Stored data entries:
************

(* ===== verification/CooldownProps.v ===== *)
(** Theorems about cooldowns: however refusals and launches follow each other,
    a refused pool cools for at least the capacity cooldown and never for more
    than [cooldownGrowth] of them, and the pools of one walk end together. *)

From S2P Require Import Prelude Capacity Catalog Billing Policy Placement Offers Cover Fleet Hosts HostSql Cooldowns Sessions Machines.

Section Cooling.
Context (s : Z).

(** What a refusal or a launch does to cooldowns at [now]. *)
Inductive cool_step (now : Z) (d : cool_db) : cool_db -> Prop :=
  | cool_pool owner id h message cool : cool_step now d (coolPool owner id h message cool s now d)
  | cool_refusal owner h refusal : cool_step now d (coolRefusal owner h refusal s now d)
  | cool_launch owner region zone type market :
      cool_step now d (mkCoolDB (ClearCooldown owner region zone type market (cl_pools d)) (cl_quotas d)).

(** Any sequence of them as time goes on. *)
Inductive cool_run : Z -> cool_db -> Prop :=
  | cool_start now : cool_run now (mkCoolDB ∅ ∅)
  | cool_wait now now' d : cool_run now d -> now <= now' -> cool_run now' d
  | cool_then now d d' : cool_run now d -> cool_step now d d' -> cool_run now d'.

(** One row's bounds. *)
Definition row_bounds (now : Z) (r : CooldownRow) : Prop := s <= cd_for r <= cooldownGrowth * s /\ cd_until r <= now + cooldownGrowth * s.
Definition bounds (now : Z) (t : cooldowns_table) : Prop := map_Forall (fun _ r => row_bounds now r) t.

(** The row [InsertCooldown] leaves for a pool. *)
Definition cooled_row (old : option CooldownRow) (max : Z) (reason : string) (walk : option HostID) (now : Z) : CooldownRow :=
  match old with
  | None => mkCool (now + s) s reason walk
  | Some r =>
      if cd_until r >? now then mkCool (cd_until r) (cd_for r) reason (match cd_walk r with Some w => Some w | None => walk end)
      else mkCool (now + next_cooldown (cd_for r) s max) (next_cooldown (cd_for r) s max) reason walk
  end.

Lemma InsertCooldown_eq key max reason walk now t :
  InsertCooldown key s max reason walk now t = <[key := cooled_row (t !! key) max reason walk now]> t.
Proof. unfold InsertCooldown, cooled_row. destruct (t !! key) as [r|]; [|done]. by destruct (cd_until r >? now). Qed.

Context (Hs : 0 <= s).

Lemma cooled_row_bounds old reason walk now :
  (forall r, old = Some r -> row_bounds now r) -> row_bounds now (cooled_row old (cooldownGrowth * s) reason walk now).
Proof.
  unfold row_bounds, cooled_row, next_cooldown, cooldownGrowth. intros Ho. destruct old as [r|]; [|cbn; lia].
  specialize (Ho r eq_refl). destruct (cd_until r >? now); cbn; lia.
Qed.

Lemma insert_bounds key reason walk now t :
  bounds now t -> bounds now (InsertCooldown key s (cooldownGrowth * s) reason walk now t).
Proof.
  intros Hb. rewrite InsertCooldown_eq. apply map_Forall_insert_2; [|done]. apply cooled_row_bounds. intros r. apply Hb.
Qed.

(** The end of a walk is the end of one of its pools, and none ends later. *)
Lemma walk_until_max walk t :
  match walk_until walk t with
  | Some u => (exists k r, t !! k = Some r /\ cd_walk r = Some walk /\ cd_until r = u) /\
              forall k r, t !! k = Some r -> cd_walk r = Some walk -> cd_until r <= u
  | None => forall k r, t !! k = Some r -> cd_walk r <> Some walk
  end.
Proof.
  unfold walk_until. apply (map_fold_weak_ind (fun acc t => match acc with
    | Some u => (exists k r, t !! k = Some r /\ cd_walk r = Some walk /\ cd_until r = u) /\
                forall k r, t !! k = Some r -> cd_walk r = Some walk -> cd_until r <= u
    | None => forall k r, t !! k = Some r -> cd_walk r <> Some walk
    end)).
  { intros k r. by rewrite lookup_empty. }
  intros k r t' acc Hk IH.
  assert (Hold : forall k' r', t' !! k' = Some r' -> <[k:=r]> t' !! k' = Some r').
  { intros k' r' E. rewrite lookup_insert_ne; congruence. }
  assert (Hnew : forall k' r', <[k:=r]> t' !! k' = Some r' -> r' = r \/ t' !! k' = Some r').
  { intros k' r'. destruct (decide (k = k')) as [<-|Hn]; [rewrite lookup_insert_eq|rewrite lookup_insert_ne by done]; intros; simplify_eq; auto. }
  case_bool_decide as W; destruct acc as [u|].
  - destruct IH as [(k1 & r1 & E1 & W1 & U1) Hall]. split.
    + destruct (Z.le_ge_cases u (cd_until r)).
      * exists k, r. rewrite lookup_insert_eq. split_and!; [done..|lia].
      * exists k1, r1. split_and!; [by apply Hold|done|lia].
    + intros k' r' [-> | E']%Hnew W'; [lia|]. specialize (Hall k' r' E' W'). lia.
  - split; [exists k, r; by rewrite lookup_insert_eq|]. intros k' r' [-> | E']%Hnew W'; [lia|]. by destruct (IH k' r' E').
  - destruct IH as [(k1 & r1 & E1 & W1 & U1) Hall]. split; [exists k1, r1; split; [by apply Hold|done]|].
    intros k' r' [-> | E']%Hnew W'; [done|by eapply Hall].
  - intros k' r' [-> | E']%Hnew; [done|by eapply IH].
Qed.

Lemma align_bounds walk now t : bounds now t -> bounds now (AlignWalk walk t).
Proof.
  intros Hb. unfold AlignWalk. pose proof (walk_until_max walk t) as HW. destruct (walk_until walk t) as [u|]; [|done].
  destruct HW as [(k1 & r1 & E1 & _ & <-) _]. apply map_Forall_fmap. intros k r E. unfold compose. destruct (Hb k r E), (Hb k1 r1 E1).
  destruct (_ == _); by split.
Qed.

(** The rows of a walk end together. *)
Lemma align_together walk t k1 k2 r1 r2 :
  AlignWalk walk t !! k1 = Some r1 -> AlignWalk walk t !! k2 = Some r2 ->
  cd_walk r1 = Some walk -> cd_walk r2 = Some walk -> cd_until r1 = cd_until r2.
Proof.
  unfold AlignWalk. pose proof (walk_until_max walk t) as HW. destruct (walk_until walk t) as [u|].
  - rewrite !lookup_fmap. intros E1 E2 W1 W2. destruct (t !! k1) as [x1|], (t !! k2) as [x2|]; try done. cbn in E1, E2.
    assert (forall x r, (if cd_walk x == Some walk then mkCool u (cd_for x) (cd_reason x) (cd_walk x) else x) = r ->
      cd_walk r = Some walk -> cd_until r = u) as H.
    { intros x r <-. destruct (bool_decide_reflect (cd_walk x = Some walk)) as [W|W]; cbn; [done|congruence]. }
    injection E1 as E1. injection E2 as E2. by rewrite (H _ _ E1 W1), (H _ _ E2 W2).
  - intros E1 _ W1. by destruct (HW _ _ E1).
Qed.

Lemma step_bounds now d d' : cool_step now d d' -> bounds now (cl_pools d) -> bounds now (cl_pools d').
Proof.
  destruct 1 as [owner id h message cool|owner h refusal|owner region zone type market]; intros Hb.
  - unfold coolPool. destruct (hr_market h); [|done]. cbn. by apply align_bounds, insert_bounds.
  - unfold coolRefusal. destruct refusal, (hr_market h); try done. cbn. by apply insert_bounds.
  - cbn. unfold ClearCooldown. by do 2 apply map_Forall_delete.
Qed.

Lemma run_bounds now d : cool_run now d -> bounds now (cl_pools d).
Proof.
  induction 1 as [now|now now' d _ IH Hn|now d d' _ IH Hd]; [apply map_Forall_empty| |by eapply step_bounds].
  intros k r E. destruct (IH k r E). split; lia.
Qed.

(** A refused pool cools from now on. *)
Lemma align_later walk t k r : t !! k = Some r -> exists r', AlignWalk walk t !! k = Some r' /\ cd_until r <= cd_until r' /\ cd_for r' = cd_for r.
Proof.
  intros E. unfold AlignWalk. pose proof (walk_until_max walk t) as HW. destruct (walk_until walk t) as [u|]; [|by exists r].
  rewrite lookup_fmap, E. eexists. split; [done|]. destruct HW as [_ Hall]. case_bool_decide as W; cbn; [|done].
  split; [by eapply Hall|done].
Qed.

End Cooling.

(** however refusals, quota refusals and launches follow each other, a
    pool cools for between one and [cooldownGrowth] capacity cooldowns and ends
    within that time from now; and after a refused launch the pool it tried
    cools, and all pools its walk refused end their cooldowns together. *)
Theorem cooldowns_bounded s now d :
  0 < s -> cool_run s now d ->
  (forall key r, cl_pools d !! key = Some r -> s <= cd_for r <= cooldownGrowth * s /\ cd_until r <= now + cooldownGrowth * s) /\
  (forall owner id h message cool market, hr_market h = Some market ->
     let d' := coolPool owner id h message cool s now d in
     (exists r, cl_pools d' !! (owner, hr_region h, pc_zoneID cool, hr_instance_type h, market) = Some r /\ now < cd_until r) /\
     forall k1 k2 r1 r2, cl_pools d' !! k1 = Some r1 -> cl_pools d' !! k2 = Some r2 -> cd_walk r1 = Some id -> cd_walk r2 = Some id ->
       cd_until r1 = cd_until r2).
Proof.
  intros Hs Hr. pose proof (run_bounds s ltac:(lia) _ _ Hr) as Hb. split; [apply Hb|]. intros owner id h message cool market HM.
  unfold coolPool. rewrite HM. cbn [cl_pools]. split; [|intros *; apply align_together].
  set (key := (owner, hr_region h, pc_zoneID cool, hr_instance_type h, market)).
  destruct (align_later id (InsertCooldown key s (cooldownGrowth * s) (truncate message) (Some id) now (cl_pools d)) key
    (cooled_row s (cl_pools d !! key) (cooldownGrowth * s) (truncate message) (Some id) now)) as (r & E & L & _).
  { by rewrite InsertCooldown_eq, lookup_insert_eq. }
  exists r. split; [exact E|]. eapply Z.lt_le_trans; [|exact L]. unfold cooled_row, next_cooldown, cooldownGrowth.
  destruct (cl_pools d !! key) as [x|]; [|cbn; lia]. destruct (cd_until x >? now) eqn:U; cbn; lia.
Qed.

(** A spot host refused in two pools of one walk. *)
Definition refused_host (zone : string) : HostRow :=
  (new_row KindPlatform ProviderAWS "n" PhaseRequested "" 0) <| hr_market := Some MarketSpot |> <| hr_region := "us-east-2" |>
    <| hr_instance_type := "m7i.large" |> <| hr_zone_id := zone |>.
Definition one_refused : cool_db := coolPool "platform" 5 (refused_host "a") "full" (mkPoolCool "a" false) minute 0 (mkCoolDB ∅ ∅).

Lemma cooldowns_bounded_witness :
  exists r, cl_pools (coolPool "platform" 5 (refused_host "b") "full" (mkPoolCool "b" false) minute second one_refused)
    !! ("platform", "us-east-2", "b", "m7i.large", MarketSpot) = Some r /\ second < cd_until r.
Proof.
  destruct (cooldowns_bounded minute second one_refused) as [_ H].
  - done.
  - apply (cool_wait _ 0); [|done]. eapply cool_then; [apply cool_start|]. apply cool_pool.
  - apply (H "platform" 5 (refused_host "b") "full" (mkPoolCool "b" false) MarketSpot eq_refl).
Defined.
(** A move whose hosts' packed work is evicted, and the hosts it moved. *)
Definition write_leaving (rows : list PlannerHostsRow) (f : containers -> hosts -> hosts * list HostID) (d : plan_db) :
    go plan_error (plan_db * list HostID) :=
  let '(t, ids) := f (pd_containers d) (pd_hosts d) in
  cs <-! evictPacked rows ids (pd_containers d);
  Ret (d <| pd_hosts := t |> <| pd_containers := cs |>, ids).

(** Hosts that start or stop handing work back; planning wakes for the
    releases on those changed. *)
Definition write_hands (w : fleetWrites) (d : plan_db) : go plan_error (plan_db * Z) :=
  if bool_decide (fw_handBacks w ++ fw_lends w = []) then Ret (d, 0)
  else
    let '(t, changed) := SetHandsBack (fw_handBacks w) (fw_lends w) now (pd_hosts d) in
    cs <-! asked_by_pass (WakeReleasesOnHosts changed (pd_containers d));
    Ret (d <| pd_hosts := t |> <| pd_containers := cs |>, Z.of_nat (length changed)).

Definition write_retires (w : fleetWrites) (d : plan_db) : plan_db * Z :=
  let '(t, ids) := RetireReserves (fw_retires w) now (pd_containers d) (pd_hosts d) in (d <| pd_hosts := t |>, Z.of_nat (length ids)).

(** [writeWaits]; an empty wait is null. *)
Definition writeWaits (waits : gmap uuid waitRow) (d : plan_db) : plan_db :=
  d <| pd_containers := SetCapacityWaits
    ((fun r => (if wr_wait r == WaitNone then None else Some (wr_wait r), wr_host r)) <$> waits) (pd_containers d) |>.

(** The pass's own cooldowns, in every zone of the region. *)
Definition write_cools (w : fleetWrites) (d : plan_db) : plan_db :=
  d <| pd_pools := fold_left (fun t c => InsertCooldown (cr_connectionKey c, cr_region c, "", cr_instanceType c, cr_market c)
    CapacityCooldown (cooldownGrowth * CapacityCooldown) (cr_reason c) None now t) (fw_cools w) (pd_pools d) |>.

(** [UpsertFleetMarkets]. *)
Definition write_markets (w : fleetWrites) (d : plan_db) : plan_db :=
  d <| pd_markets := fold_left (fun t '(key, row) => <[key := row]> t) (fw_markets w) (pd_markets d) |>.

(** The moves a pass makes, checked before any is written. *)
Definition pass_moves : list (Phase * Phase) :=
  [(PhasePreparing, PhaseTerminating); (PhaseStopped, PhaseResuming); (PhaseStopping, PhaseResuming); (PhaseReady, PhasePreparing);
   (PhaseReady, PhaseDraining); (PhasePreparing, PhaseReady); (PhasePreparing, PhaseDraining); (PhaseStopped, PhaseTerminating);
   (PhaseRequested, PhaseDeleted)].

(** [fleetPass.write]. *)
Definition write_pass (rows : list PlannerHostsRow) (ps : fleetPass) (d : plan_db) :
    go plan_error (plan_db * (PlanResult * planNotices)) :=
  if negb (forallb (fun m => CanBecome m.1 m.2) pass_moves) then Err ErrTransition
  else
    let w := fq_w ps in
    let count ids := Z.of_nat (length ids) in
    stuck <-! write_stuck w d;
    let '(d, failed) := stuck in
    bought <-! write_buys w d;
    let '(d, requested) := bought in
    let '(d, resumed) := write_resumes w d in
    returns <-! write_leaving rows (ReturnToReserve (fw_returns w) (fw_hibernate w) now) d;
    let '(d, returned) := returns in
    drains <-! write_leaving rows (DrainHosts (fw_drains w) (reason_Message ReasonIdle) now) d;
    let '(d, drained) := drains in
    surpluses <-! write_leaving rows (DrainHosts (fw_retirePreparing w) (reason_Message ReasonSurplus) now) d;
    let '(d, surplus) := surpluses in
    hands <-! write_hands w d;
    let '(d, changed) := hands in
    let '(d, retired) := write_retires w d in
    let d := write_markets w (write_cools w (writeWaits (fq_waits ps) d)) in
    let moved := existsb (Z.ltb 0) [failed; requested; resumed; count returned; count drained; count surplus; changed; retired] in
    Ret (d, (mkResult requested resumed (count returned) (count drained + count surplus) retired failed (fq_Limited ps) (fq_BatchWait ps),
             mkNotices returned moved)).

End Write.

(** [Plan]: one pass under the fleet lock, or none. *)
Definition Plan `{!HostContainers} (uuid_text : uuid -> string) (decision_text : MarketPlan -> list FleetAction -> string) (fresh : nat -> option HostID)
    (host_name : HostID -> string) (CapacityCooldown MaxHosts : Z) (StorageRegion : string) (locked : bool) (read : plan_db -> fleetRead)
    (now : Z) (d : plan_db) : go plan_error (plan_db * option (PlanResult * planNotices)) :=
  if negb locked then Ret (d, None)
  else
    let r := read d in
    ps <-! decide_pass uuid_text decision_text fresh DefaultPolicy CapacityCooldown MaxHosts StorageRegion r;
    written <-! write_pass host_name CapacityCooldown now (or_hosts (fr_offers r)) ps d;
    Ret (written.1, Some written.2).
(* ===== verification/Credits.v ===== *)
(** Billing accounts and credit (src/internal/billing: credits.go, rollup.go,
    accounts.go, admin.go and the statements they run): accounts, the credit
    lots they hold, the hours they used, and the rollup that covers hours from
    credit and writes each balance.

    Tables are finite maps by primary key.  A statement whose row breaks a
    check or a key of src/migrations/0001_schema.sql fails; amounts are [Z],
    as a billion dollars in billionths fits an [int64].  Every operation is a
    transaction on [books] that returns, or fails and leaves them as they
    were.  [now] is the transaction's clock. *)

From S2P Require Import Prelude Capacity Catalog Calendar GoLib Billing Placement.

Definition NanosPerUSD : Z := 1000000000.
Definition TrialNanos : Z := 2 * NanosPerUSD.
Definition TrialDays : Z := 30.

(** ** Rows *)

Inductive LotKind := kindTrial | kindSubscription | kindPurchased.
#[export] Instance LotKind_eq_dec : EqDecision LotKind.
Proof. solve_decision. Defined.

Inductive TermsVersion := FreeV2 | TeamV3 | BusinessV2.
#[export] Instance TermsVersion_eq_dec : EqDecision TermsVersion.
Proof. solve_decision. Defined.

Inductive PauseReason := PauseDeclined | PauseActionRequired.

Record BillingAccount := mkAccount {
  ba_terms : TermsVersion;
  ba_past_due : bool;
  ba_customer : option string;
  ba_subscription : option string;
  ba_period : option Z * option Z;
  ba_scheduled : option (TermsVersion * Z);
  ba_card : option Z;
  ba_complimentary : option Z;
  ba_limit : option Z;
  ba_reload : bool;
  ba_threshold_cents : Z;
  ba_amount_cents : Z;
  ba_paused : option (uuid * PauseReason);
  ba_created_at : Z }.
#[export] Instance eta_BillingAccount : Eta BillingAccount := fun r =>
  mkAccount (ba_terms r) (ba_past_due r) (ba_customer r) (ba_subscription r) (ba_period r) (ba_scheduled r) (ba_card r)
    (ba_complimentary r) (ba_limit r) (ba_reload r) (ba_threshold_cents r) (ba_amount_cents r) (ba_paused r) (ba_created_at r).

Record LotRow := mkLot {
  cl_user : uuid;
  cl_kind : LotKind;
  cl_source : string;
  cl_amount : Z;
  cl_reversed : Z;
  cl_spent : Z;
  cl_effective : Z;
  cl_expires : option Z }.
#[export] Instance eta_LotRow : Eta LotRow := fun r =>
  mkLot (cl_user r) (cl_kind r) (cl_source r) (cl_amount r) (cl_reversed r) (cl_spent r) (cl_effective r) (cl_expires r).

Record HourRow := mkHour { bh_cost : Z; bh_credited : Z; bh_subscription : Z; bh_waived : Z }.
#[export] Instance eta_HourRow : Eta HourRow := fun r => mkHour (bh_cost r) (bh_credited r) (bh_subscription r) (bh_waived r).

Record BalanceRow := mkBalance {
  bb_balance : Z;
  bb_accrued : Z;
  bb_live : Z;
  bb_month : Z;
  bb_month_spent : Z;
  bb_due : bool;
  bb_recheck : Z;
  bb_rolled : option Z }.
#[export] Instance eta_BalanceRow : Eta BalanceRow := fun r =>
  mkBalance (bb_balance r) (bb_accrued r) (bb_live r) (bb_month r) (bb_month_spent r) (bb_due r) (bb_recheck r) (bb_rolled r).

Record books := mkBooks {
  bk_accounts : gmap uuid BillingAccount;
  bk_lots : gmap uuid LotRow;
  bk_hours : gmap (uuid * Z) HourRow;
  bk_balances : gmap uuid BalanceRow }.
#[export] Instance eta_books : Eta books := fun b => mkBooks (bk_accounts b) (bk_lots b) (bk_hours b) (bk_balances b).

Inductive billing_error :=
  | BillingNotFound
  | PaymentRequired (message : string)
  | Conflict (message : string)
  | InvalidRequest (message : string)
  | PaymentsFailed
  | ConstraintViolated.

(** ** Times *)

(** [monthStart]: the first instant of a time's UTC month. *)
Definition monthStart (t : Z) : Z := time_Date (time_Year t) (time_Month t) 1 0 0 0 0.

************

[PROBLEM STATEMENT]:
In the data above, find the line that contains "assert (Hnew : forall" and the line that contains "case_bool_decide as W; destruct". Repeat exactly those lines and every line between them, and only those.

[ANSWER TO THE EXERCISE]:
  assert (Hnew : forall k' r', <[k:=r]> t' !! k' = Some r' -> r' = r \/ t' !! k' = Some r').
  { intros k' r'. destruct (decide (k = k')) as [<-|Hn]; [rewrite lookup_insert_eq|rewrite lookup_insert_ne by done]; intros; simplify_eq; auto. }
  case_bool_decide as W; destruct acc as [u|].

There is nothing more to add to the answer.